▶

(** For a version that is not the latest, whose name is the name of a
    directory entry and which has no directory of that name in the tree,
    [get_html_filepaths] yields nothing and raises nothing. *)
Theorem get_html_filepaths_without_directory
    (docsdir : PurePath.t) (es : Fs.entries) (version_in_dir latest_version : string) :
  valid_segment version_in_dir →
  version_in_dir ≠ latest_version →
  Fs.isdir es version_in_dir = false →
  get_html_filepaths docsdir (Dir es) version_in_dir latest_version = Ok [].
Proof.
  intros _ Hne Hdir. unfold get_html_filepaths. rewrite decide_False by done.
  unfold Fs.isdir in Hdir. simpl.
  destruct (Fs.lookup_entry version_in_dir es) as [[|cs]|]; done.
Qed.

Lemma get_html_filepaths_without_directory_witness :
  get_html_filepaths tmp_abc (Dir tree_with_v123) "v1.2.2" "v1.2.4" = Ok [].
Proof.
  exact (get_html_filepaths_without_directory tmp_abc tree_with_v123
           "v1.2.2" "v1.2.4" ltac:(repeat split; discriminate)
           ltac:(discriminate) eq_refl).
Defined.

(** A path yielded for the latest version is never yielded for another
    version whose name starts with [master], [main] or [v]. *)
Theorem latest_documents_apart_from_versioned
    (docsdir : PurePath.t) (root : fsnode) (version_in_dir latest_version : string)
    (latest_paths version_paths : list PurePath.t) :
  version_in_dir ≠ latest_version →
  versioned_name version_in_dir = true →
  get_html_filepaths docsdir root latest_version latest_version = Ok latest_paths →
  get_html_filepaths docsdir root version_in_dir latest_version = Ok version_paths →
  ∀ path, path ∈ latest_paths → path ∉ version_paths.
Proof.
  intros Hne Hversioned Hlatest Hversion path Hin1 Hin2.
  apply (latest_paths_shape _ _ _ _ Hlatest) in Hin1 as (rel & -> & Hkept & _).
  apply (version_paths_shape _ _ _ _ _ Hne Hversion) in Hin2
    as (es & rel' & _ & ->%(inj (app docsdir)) & _).
  simpl in Hkept. rewrite Hversioned in Hkept. done.
Qed.

Lemma latest_documents_apart_from_versioned_witness :
  tmp_abc ++ ["index.html"]
  ∉ [tmp_abc ++ ["master"; "index.html"];
     tmp_abc ++ ["master"; "api"; "index.html"]].
Proof.
  apply (latest_documents_apart_from_versioned tmp_abc promoted_tree "master" "v1.2.4"
           [tmp_abc ++ ["index.html"]]);
    [discriminate | reflexivity | reflexivity | reflexivity |].
  apply (bool_decide_unpack _). vm_compute. exact I.
Defined.



Section NoRepetition.

Lemma fsnode_induction (P : fsnode → Prop) :
  P File →
  (∀ es, Forall (λ e, P e.2) es → P (Dir es)) →
  ∀ n, P n.
Proof.
  intros HFile HDir. fix IH 1. intros [|es].
  - exact HFile.
  - apply HDir. induction es as [|e es IHes]; constructor; [apply IH | exact IHes].
Qed.

Lemma NoDup_singles (es : Fs.entries) :
  NoDup es.*1 →
  NoDup ((λ e, [e.1]) <$> filter (λ e, Fs.matches_html e.1 = true) es).
Proof.
  induction es as [|e es IH]; [constructor |].
  intros [Hfresh Hnodup]%NoDup_cons. rewrite filter_cons.
  case_decide; [| by apply IH]. csimpl. apply NoDup_cons. split; [| by apply IH].
  intros (e' & [= Heq] & Hin)%list_elem_of_fmap.
  apply list_elem_of_filter in Hin as [_ Hin].
  apply Hfresh. rewrite Heq. by apply list_elem_of_fmap_2.
Qed.

Lemma NoDup_below (es : Fs.entries) :
  NoDup es.*1 →
  Forall (λ e, NoDup (Fs.rglob_html e.2)) es →
  NoDup (es ≫= λ e, cons e.1 <$> Fs.rglob_html e.2).
Proof.
  induction es as [|e es IH]; [constructor |].
  intros [Hfresh Hnodup]%NoDup_cons [He Hes]%Forall_cons.
  csimpl. apply NoDup_app. split_and!.
  - apply (NoDup_fmap_2 _). exact He.
  - intros path (rel & -> & _)%list_elem_of_fmap
      (e' & (rel' & [= Heq _] & _)%list_elem_of_fmap & Hin)%list_elem_of_bind.
    apply Hfresh. rewrite Heq. by apply list_elem_of_fmap_2.
  - by apply IH.
Qed.

Lemma NoDup_rglob_html (root : fsnode) : Fs.wf root → NoDup (Fs.rglob_html root).
Proof.
  induction root as [|es IH] using fsnode_induction; [constructor |].
  intros [Hnodup Hall]%wf_Dir.
  rewrite rglob_html_Dir. apply NoDup_app. split_and!.
  - by apply NoDup_singles.
  - intros path (e & -> & _)%list_elem_of_fmap
      (e' & (rel & [= _ <-] & Hrel)%list_elem_of_fmap & _)%list_elem_of_bind.
    by apply rglob_html_nonempty in Hrel.
  - apply NoDup_below; [done |].
    rewrite Forall_forall in IH, Hall. apply Forall_forall.
    intros e He. apply (IH e He), (Hall e He).
Qed.

End NoRepetition.

(** In a tree whose directories hold distinct names, [get_html_filepaths]
    yields no path twice. *)
Theorem get_html_filepaths_no_repetition
    (docsdir : PurePath.t) (root : fsnode) (version_in_dir latest_version : string)
    (paths : list PurePath.t) :
  Fs.wf root →
  get_html_filepaths docsdir root version_in_dir latest_version = Ok paths →
  NoDup paths.
Proof.
  intros Hwf. unfold get_html_filepaths. case_decide as Hv.
  - rewrite skip_versioned_filter by apply rglob_html_nonempty.
    intros [= <-]. apply (NoDup_fmap_2 _), NoDup_filter.
    by apply NoDup_rglob_html.
  - destruct (Fs.node_at root [version_in_dir]) as [[|es]|] eqn:Hnode;
      intros [= <-]; try constructor.
    apply (NoDup_fmap_2 (λ p, docsdir ++ version_in_dir :: p)).
    apply (NoDup_rglob_html (Dir es)).
    destruct root as [|es0]; [done |]. simpl in Hnode.
    destruct (Fs.lookup_entry version_in_dir es0) as [child|] eqn:E; [| done].
    injection Hnode as ->.
    apply wf_Dir in Hwf as [_ Hall]. rewrite Forall_forall in Hall.
    apply (Hall (version_in_dir, Dir es)). by apply lookup_entry_elem_of_1.
Qed.

Lemma get_html_filepaths_no_repetition_witness :
  NoDup [tmp_abc ++ ["master"; "index.html"];
         tmp_abc ++ ["master"; "api"; "index.html"]].
Proof.
  apply (get_html_filepaths_no_repetition tmp_abc promoted_tree "master" "v1.2.4").
  - simpl. repeat split; apply (bool_decide_unpack _); vm_compute; exact I.
  - reflexivity.
Defined.


(** ** Names of versions *)

(** A name that is the name of a directory entry is one part of a path, so
    joining it to a directory names the entry of that name in it. *)
Lemma path_parts_valid_segment (name : string) :
  valid_segment name → path_parts name = [name].
Proof.
  intros (Hne & Hdot & _ & Hfree). unfold path_parts.
  rewrite split_free by exact Hfree.
  rewrite filter_cons, decide_True by done. done.
Qed.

◀

Reproduce every record above exactly.

(** For a version that is not the latest, whose name is the name of a
    directory entry and which has no directory of that name in the tree,
    [get_html_filepaths] yields nothing and raises nothing. *)
Theorem get_html_filepaths_without_directory
    (docsdir : PurePath.t) (es : Fs.entries) (version_in_dir latest_version : string) :
  valid_segment version_in_dir →
  version_in_dir ≠ latest_version →
  Fs.isdir es version_in_dir = false →
  get_html_filepaths docsdir (Dir es) version_in_dir latest_version = Ok [].
Proof.
  intros _ Hne Hdir. unfold get_html_filepaths. rewrite decide_False by done.
  unfold Fs.isdir in Hdir. simpl.
  destruct (Fs.lookup_entry version_in_dir es) as [[|cs]|]; done.
Qed.

Lemma get_html_filepaths_without_directory_witness :
  get_html_filepaths tmp_abc (Dir tree_with_v123) "v1.2.2" "v1.2.4" = Ok [].
Proof.
  exact (get_html_filepaths_without_directory tmp_abc tree_with_v123
           "v1.2.2" "v1.2.4" ltac:(repeat split; discriminate)
           ltac:(discriminate) eq_refl).
Defined.

(** A path yielded for the latest version is never yielded for another
    version whose name starts with [master], [main] or [v]. *)
Theorem latest_documents_apart_from_versioned
    (docsdir : PurePath.t) (root : fsnode) (version_in_dir latest_version : string)
    (latest_paths version_paths : list PurePath.t) :
  version_in_dir ≠ latest_version →
  versioned_name version_in_dir = true →
  get_html_filepaths docsdir root latest_version latest_version = Ok latest_paths →
  get_html_filepaths docsdir root version_in_dir latest_version = Ok version_paths →
  ∀ path, path ∈ latest_paths → path ∉ version_paths.
Proof.
  intros Hne Hversioned Hlatest Hversion path Hin1 Hin2.
  apply (latest_paths_shape _ _ _ _ Hlatest) in Hin1 as (rel & -> & Hkept & _).
  apply (version_paths_shape _ _ _ _ _ Hne Hversion) in Hin2
    as (es & rel' & _ & ->%(inj (app docsdir)) & _).
  simpl in Hkept. rewrite Hversioned in Hkept. done.
Qed.

Lemma latest_documents_apart_from_versioned_witness :
  tmp_abc ++ ["index.html"]
  ∉ [tmp_abc ++ ["master"; "index.html"];
     tmp_abc ++ ["master"; "api"; "index.html"]].
Proof.
  apply (latest_documents_apart_from_versioned tmp_abc promoted_tree "master" "v1.2.4"
           [tmp_abc ++ ["index.html"]]);
    [discriminate | reflexivity | reflexivity | reflexivity |].
  apply (bool_decide_unpack _). vm_compute. exact I.
Defined.



Section NoRepetition.

Lemma fsnode_induction (P : fsnode → Prop) :
  P File →
  (∀ es, Forall (λ e, P e.2) es → P (Dir es)) →
  ∀ n, P n.
Proof.
  intros HFile HDir. fix IH 1. intros [|es].
  - exact HFile.
  - apply HDir. induction es as [|e es IHes]; constructor; [apply IH | exact IHes].
Qed.

Lemma NoDup_singles (es : Fs.entries) :
  NoDup es.*1 →
  NoDup ((λ e, [e.1]) <$> filter (λ e, Fs.matches_html e.1 = true) es).
Proof.
  induction es as [|e es IH]; [constructor |].
  intros [Hfresh Hnodup]%NoDup_cons. rewrite filter_cons.
  case_decide; [| by apply IH]. csimpl. apply NoDup_cons. split; [| by apply IH].
  intros (e' & [= Heq] & Hin)%list_elem_of_fmap.
  apply list_elem_of_filter in Hin as [_ Hin].
  apply Hfresh. rewrite Heq. by apply list_elem_of_fmap_2.
Qed.

Lemma NoDup_below (es : Fs.entries) :
  NoDup es.*1 →
  Forall (λ e, NoDup (Fs.rglob_html e.2)) es →
  NoDup (es ≫= λ e, cons e.1 <$> Fs.rglob_html e.2).
Proof.
  induction es as [|e es IH]; [constructor |].
  intros [Hfresh Hnodup]%NoDup_cons [He Hes]%Forall_cons.
  csimpl. apply NoDup_app. split_and!.
  - apply (NoDup_fmap_2 _). exact He.
  - intros path (rel & -> & _)%list_elem_of_fmap
      (e' & (rel' & [= Heq _] & _)%list_elem_of_fmap & Hin)%list_elem_of_bind.
    apply Hfresh. rewrite Heq. by apply list_elem_of_fmap_2.
  - by apply IH.
Qed.

Lemma NoDup_rglob_html (root : fsnode) : Fs.wf root → NoDup (Fs.rglob_html root).
Proof.
  induction root as [|es IH] using fsnode_induction; [constructor |].
  intros [Hnodup Hall]%wf_Dir.
  rewrite rglob_html_Dir. apply NoDup_app. split_and!.
  - by apply NoDup_singles.
  - intros path (e & -> & _)%list_elem_of_fmap
      (e' & (rel & [= _ <-] & Hrel)%list_elem_of_fmap & _)%list_elem_of_bind.
    by apply rglob_html_nonempty in Hrel.
  - apply NoDup_below; [done |].
    rewrite Forall_forall in IH, Hall. apply Forall_forall.
    intros e He. apply (IH e He), (Hall e He).
Qed.

End NoRepetition.

(** In a tree whose directories hold distinct names, [get_html_filepaths]
    yields no path twice. *)
Theorem get_html_filepaths_no_repetition
    (docsdir : PurePath.t) (root : fsnode) (version_in_dir latest_version : string)
    (paths : list PurePath.t) :
  Fs.wf root →
  get_html_filepaths docsdir root version_in_dir latest_version = Ok paths →
  NoDup paths.
Proof.
  intros Hwf. unfold get_html_filepaths. case_decide as Hv.
  - rewrite skip_versioned_filter by apply rglob_html_nonempty.
    intros [= <-]. apply (NoDup_fmap_2 _), NoDup_filter.
    by apply NoDup_rglob_html.
  - destruct (Fs.node_at root [version_in_dir]) as [[|es]|] eqn:Hnode;
      intros [= <-]; try constructor.
    apply (NoDup_fmap_2 (λ p, docsdir ++ version_in_dir :: p)).
    apply (NoDup_rglob_html (Dir es)).
    destruct root as [|es0]; [done |]. simpl in Hnode.
    destruct (Fs.lookup_entry version_in_dir es0) as [child|] eqn:E; [| done].
    injection Hnode as ->.
    apply wf_Dir in Hwf as [_ Hall]. rewrite Forall_forall in Hall.
    apply (Hall (version_in_dir, Dir es)). by apply lookup_entry_elem_of_1.
Qed.

Lemma get_html_filepaths_no_repetition_witness :
  NoDup [tmp_abc ++ ["master"; "index.html"];
         tmp_abc ++ ["master"; "api"; "index.html"]].
Proof.
  apply (get_html_filepaths_no_repetition tmp_abc promoted_tree "master" "v1.2.4").
  - simpl. repeat split; apply (bool_decide_unpack _); vm_compute; exact I.
  - reflexivity.
Defined.


(** ** Names of versions *)

(** A name that is the name of a directory entry is one part of a path, so
    joining it to a directory names the entry of that name in it. *)
Lemma path_parts_valid_segment (name : string) :
  valid_segment name → path_parts name = [name].
Proof.
  intros (Hne & Hdot & _ & Hfree). unfold path_parts.
  rewrite split_free by exact Hfree.
  rewrite filter_cons, decide_True by done. done.
Qed.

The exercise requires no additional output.